To add your custom column names in your Snowflake tables, you can configure the databaseConfig.json file by following these steps:
Navigate to the directory where you saved your meshlet when installing, and open the databaseConfig.json file.
In the databaseConfig.json, the IO columns (insert, update) are grouped together. Each set of columns is a list.
To add your custom column in the IO insert columns, IO update columns, and the key columns, add them in between the brackets:
{... "IODateTime": { "insert":[], "updated":[] }, "key":[] }
{... "IODateTime": { "insert":["psp_example_insert"], "updated":["psp_example_update"] }, "key":["psp_example_key"] }
To have no custom columns, leave the lists empty.
If you want the IO update column to be NULL on record inserts, set the following in your application.yml:
perspectium: snowflake: updateTimeOnInsert: true
By default, updateTimeOnInsert is true, and IO update columns are populated on record inserts.
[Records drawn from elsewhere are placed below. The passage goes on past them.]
(* ===== verification/Termination.v ===== *)
(** * The command processes end by themselves

    A Node process exits when nothing keeps its event loop alive.  What a
    [PaymentProcessor] can leave behind is the debounce timer of
    [persistState] (500 ms), the expiry interval and the monitor's
    WebSocket, the latter two only started by [start()].  The [charge]
    commands ([src/unnamed/part_000]) never call [start()], and the process
    of [in_new_process] lets the debounce timer fire; the listener spawned
    by [charge create] is detached and [unref]'d (line 51), so it does not
    keep the command alive either.  Hence every [charge] command process
    either ends with no handle left, or fails with [process.exit(1)]. *)

From S2P Require Import Prelude BigInt JsNumber JsMap Charge Ledger Wallet Processor Sweep Payment Expiry Recovery Lifecycle Cli.

(** Nothing of the processor keeps the event loop alive. *)
Definition settled (p : Processor) : bool :=
  negb (pr_saveDebounceTimer p || pr_expiryCheckInterval p || pr_monitorRunning p).

(** The expiry interval and the monitor are off. *)
Definition calm (w : World) : Prop :=
  pr_expiryCheckInterval (w_proc w) = false /\ pr_monitorRunning (w_proc w) = false.

Definition Rcalm (w w' : World) : Prop := calm w -> calm w'.

#[export] Instance Rcalm_preorder : PreOrder Rcalm.
Proof. split; [intros w H; exact H|intros w1 w2 w3 H12 H23 H; auto]. Qed.

Lemma calm_modify f : (forall w, calm w -> calm (f w)) -> within Rcalm (modify f).
Proof. intros Hf. by apply within_modify. Qed.

Lemma calm_wallet {A} (m : M Wallet A) : within Rcalm (wallet m).
Proof. apply within_lift. intros w t H; exact H. Qed.

(** Walk a method with the rules of [within] at [Rcalm]; a state update
    must leave both flags as they were. *)
Ltac calm_walk :=
  repeat (cbn beta iota zeta;
    first
    [ apply (within_ret Rcalm) | apply (within_throw Rcalm) | apply (within_get Rcalm)
    | apply (within_gets Rcalm) | apply calm_wallet
    | apply calm_modify; intros ? ?; unfold calm in *; cbn in *; first [assumption|split; reflexivity]
    | apply (within_bind Rcalm); [|intros]
    | apply (within_try Rcalm); [|intros]
    | apply (within_for_each Rcalm); intros
    | match goal with
      | |- within _ (match ?x with _ => _ end) => destruct x
      | |- within _ (if ?x then _ else _) => destruct x
      | |- within _ (let '(_, _) := ?x in _) => destruct x
      end
    | progress unfold modify_proc, mutate, emit, monitor_add, monitor_remove, persistState,
        persistStateNow, now, getCharge, getChargeByAddress, bigint, balance_is_zero, callWebhook,
        getMainAddress ]).

Section Calm.
Context `{WalletLib}.

Lemma calm_sweepCharge id : within Rcalm (sweepCharge id).
Proof. unfold sweepCharge. calm_walk. Qed.

Lemma calm_cleanup_loop l n : within Rcalm (cleanup_loop l n).
Proof. revert n. induction l as [|[k c] l IH]; intros n; cbn [cleanup_loop]; calm_walk; apply IH. Qed.

Lemma calm_createCharge id o : within Rcalm (createCharge id o).
Proof. unfold createCharge. calm_walk. Qed.

Lemma calm_construct cfg : within Rcalm (construct cfg).
Proof. unfold construct. calm_walk. Qed.

Lemma calm_saveDebounceFire w :
  exists w', saveDebounceFire w = (w', Ret tt) /\ pr_saveDebounceTimer (w_proc w') = false /\ Rcalm w w'.
Proof.
  unfold saveDebounceFire, modify_proc. m_simp.
  destruct (pr_saveDebounceTimer (w_proc w)) eqn:T; m_simp; eexists;
    (split; [reflexivity|]); (split; [first [reflexivity|exact T]|intros C; exact C]).
Qed.

(** A process whose body keeps the interval and the monitor off ends
    with nothing left, or fails. *)
Lemma in_new_process_settles {A} (m : M World A) w :
  within Rcalm m ->
  let '(w', r) := in_new_process m w in settled (w_proc w') = true \/ exists e, r = Throw e.
Proof.
  intros Hm. unfold in_new_process. rewrite modify_bind_eval, bind_eval.
  destruct (m (restart_world w)) as [w1 [a|e]] eqn:E; [|right; by eexists].
  assert (C1 : calm w1) by (apply (Hm _ _ _ E); split; reflexivity).
  destruct (calm_saveDebounceFire w1) as (w2 & E2 & T2 & C2).
  rewrite bind_eval, E2. cbn. left. destruct (C2 C1) as [I2 M2].
  unfold settled. by rewrite T2, I2, M2.
Qed.
Lemma calm_charge_status id sweep : within Rcalm (charge_status id sweep).
Proof. unfold charge_status. calm_walk; try first [apply calm_construct|apply calm_sweepCharge]. Qed.

Lemma calm_charge_sweep id : within Rcalm (charge_sweep id).
Proof. unfold charge_sweep. calm_walk; try first [apply calm_construct|apply calm_sweepCharge]. Qed.

Lemma calm_charge_list st : within Rcalm (charge_list st).
Proof. unfold charge_list. calm_walk; try apply calm_construct. Qed.

Lemma calm_charge_cleanup : within Rcalm charge_cleanup.
Proof. unfold charge_cleanup, cleanupSweptCharges. calm_walk; try first [apply calm_construct|apply calm_cleanup_loop]. Qed.
End Calm.

(** The [charge] commands that run a processor on the file. *)
Inductive ChargeCommand : Type :=
| CmdStatus (id : string) (sweep : bool)
| CmdList (status : option string)
| CmdSweep (id : string)
| CmdCleanup.

Definition run_command `{WalletLib} (c : ChargeCommand) : M World unit :=
  match c with
  | CmdStatus id sweep => charge_status id sweep;; mret tt
  | CmdList status => charge_list status;; mret tt
  | CmdSweep id => charge_sweep id;; mret tt
  | CmdCleanup => charge_cleanup;; mret tt
  end.

(** C33: Termination of the command processes: [charge status], [charge
    list], [charge sweep] and [charge cleanup], each run as a process on
    any state, either fail (and [process.exit(1)] ends them) or end with
    no debounce timer pending, no expiry interval and no monitor
    connection, so that nothing keeps Node's event loop alive. *)
Theorem commands_terminate `{WalletLib} c w :
  let '(w', r) := in_new_process (run_command c) w in
  settled (w_proc w') = true \/ exists e, r = Throw e.
Proof.
  apply in_new_process_settles. destruct c; cbn [run_command];
    (apply (within_bind Rcalm); [|intros; apply (within_ret Rcalm)]);
    first [apply calm_charge_status|apply calm_charge_list|apply calm_charge_sweep|apply calm_charge_cleanup].
Qed.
By default, IO columns will behave as they do in ServiceNow; for rows inserted into Snowflake tables with a custom IO update column, the IO update column will be populated with the insert timestamp. This setting can be turned off with updateTimeOnInsert yml configuration.
If the table does not exist in Snowflake, the table will be created with the custom columns when the meshlet is run. If the table already exists, the table will be altered to add the custom columns into the table.
Compare tables from ServiceNow to Snowflake
Table Compare allows you to compare tables from one ServiceNow instance to Snowflake. This is useful because you can see each table's record count, as well as a list of record discrepancies by sys_id between the two tables you're comparing—in other words, you can see which records exist in one table but not the other. To get started with comparing your ServiceNow tables to Snowflake, see Table Compare: ServiceNow to database table compare.
NOTE: This requires version Helium and above Perspectium Core update set.
Load Schema Files
This feature allows you to load your ServiceNow table schemas to the meshlet when a connection cannot be made to the originating ServiceNow instance. Schema files are used to create and update tables in Snowflake. Enabling this feature will force the meshlet to read schemas via files exclusively from the local file storage and disable all calls to ServiceNow. Any new tables shared will require table schemas to be added to the local file storage.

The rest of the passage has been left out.